Once this recognition is done, the parser does “parsing.”

The parser looks at the results of the lexical analysis to determine whether the SQL statement you entered meets the MySQL syntax.

The optimizer

From the parser’s judgment, MySQL knows what you need to do. However, before the SQL statement can be executed, the optimizer needs to process it.

The function of the optimizer is to optimize our SQL statement. When we have more than one index in the table, the optimizer will decide which index to use. Or, when there are multiple table joins in a statement, the optimizer determines the order in which the tables are joined to find the optimal solution.

After the optimization phase of the optimizer is complete, the execution plan of this SQL statement is determined.

actuator

MySQL knows what you need to do from the parser, it knows how to do it from the optimizer, and then it goes into the executor and executes the statement.

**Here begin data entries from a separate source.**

(** echo prints its arguments with a space between them and a newline after the last. *)
Fixpoint joined (args : list (list Z)) : list Z :=
  match args with
  | [] => []
  | [a] => a ++ NEWLINE
  | a :: args' => a ++ [32] ++ joined args'
  end.
Lemma os_write_writes fd bs o : writable fd o → ∃ o', call (os_write fd bs) o = Goes (Z.of_nat (length bs)) o' ∧ wrote fd bs o o'.
Proof.
  intros W. destruct (write_appends fd bs o W) as (o' & R & H). exists o'. split; [unfold call; by rewrite R|]. by constructor; apply H.
Qed.
Lemma echo_prints argv o : writable 1 o → ∃ o', echo_main argv o = Exited 0 o' ∧ output 1 o' = output 1 o ++ joined (tail argv).
Proof.
  intros W. assert (∀ args o, writable 1 o → ∃ o', echo_args args o = Goes tt o' ∧ wrote 1 (joined args) o o') as H.
  - clear. intros args. induction args as [|a args IH]; intros o W; [exists o; split; [done|apply wrote_nil]|].
    destruct (os_write_writes 1 a o W) as (o1 & R1 & W1). pose proof (wr_writable _ _ _ _ W1 _ W) as W'.
    destruct (os_write_writes 1 (match args with [] => NEWLINE | _ => [32] end) o1 W') as (o2 & R2 & W2). pose proof (wr_writable _ _ _ _ W2 _ W') as W''.
    destruct (IH o2 W'') as (o3 & R3 & W3). exists o3. cbn [echo_args]. rewrite (goes_on _ _ _ _ _ R1), (goes_on _ _ _ _ _ R2). split; [done|].
    pose proof (wrote_app _ _ _ _ _ _ W1 (wrote_app _ _ _ _ _ _ W2 W3)) as W4. destruct args; [by rewrite app_nil_r in W4|done].
  - destruct (H (tail argv) o W) as (o' & R & W'). exists o'. unfold echo_main. rewrite (goes_on _ _ _ _ _ R). split; [done|apply W'].
Qed.

(** getcmd delivers the next line in a buffer that is zero behind it, and -1 at the end of
    the input. *)
Lemma getcmd_line m buf nbuf o : readable 0 o → writable 2 o → Forall (λ c, 0 < c < 256) (input 0 o) → 1 < nbuf →
  let l := line_of (Z.to_nat (nbuf - 1)) (input 0 o) in
  ∃ m' o', getcmd m buf nbuf o = Goes (if bool_decide (l = []) then -1 else 0, m') o' ∧ load_bytes m' buf (length l) = l ∧ input 0 o = l ++ input 0 o' ∧
    ∀ x, buf + Z.of_nat (length l) ≤ x < buf + nbuf → m' x = 0.
Proof.
  intros Hr W Hb Hn l. destruct (os_write_writes 2 (str "$ ") o W) as (o1 & R1 & W1). pose proof (wr_input _ _ _ _ W1 0) as Ei.
  destruct (gets_line (memset m buf 0 nbuf) buf nbuf o1) as (m' & o' & R2 & Hl & H0 & E & Hlen & Hx).
  - by apply (wr_readable _ _ _ _ W1).
  - rewrite Ei. eapply Forall_impl; [exact Hb|]. simpl. lia.
  - lia.
  - rewrite Ei in *. fold l in Hl, H0, E, Hlen, Hx. exists m', o'. split_and!; [|done|done|].
    + unfold getcmd. rewrite (goes_on _ _ _ _ _ R1), (goes_on _ _ _ _ _ R2). assert ((m' buf =? 0) = bool_decide (l = [])) as ->; [|by case_bool_decide].
      destruct l as [|c l'] eqn:El; [simpl in H0; rewrite Z.add_0_r in H0; by rewrite H0|]. injection Hl as Hc _. rewrite E in Hb. apply Forall_cons in Hb as [Hb _].
      rewrite bool_decide_eq_false_2 by done. lia.
    + intros x Hx'. destruct (decide (x = buf + Z.of_nat (length l))) as [->|]; [done|]. rewrite Hx by lia. apply (memset_in m buf 0 nbuf x). lia.
Qed.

At the beginning of the execution, the executor must first determine whether you have the permission to execute the query on the table “T”, if not, will return no permission error (if the query cache hits, will do the permission verification when the query cache returns results).

If permission is granted, the table is opened and execution continues. When a table is opened, the executor uses the interface provided by the table engine according to its definition.

In our example table “T”, the ID field is not indexed, and the execution flow of the actuator is as follows:

  1. Call InnoDB engine interface to fetch the first row of the table, check whether the ID value is 10, if not skip, if yes, save the row in the result set;

  2. Call the InnoDB engine interface to fetch “next row” and repeat the same logic until the last row of the table is fetched.

  3. The executor returns the records of all the rows that meet the conditions during the above traversal as a result set to the client.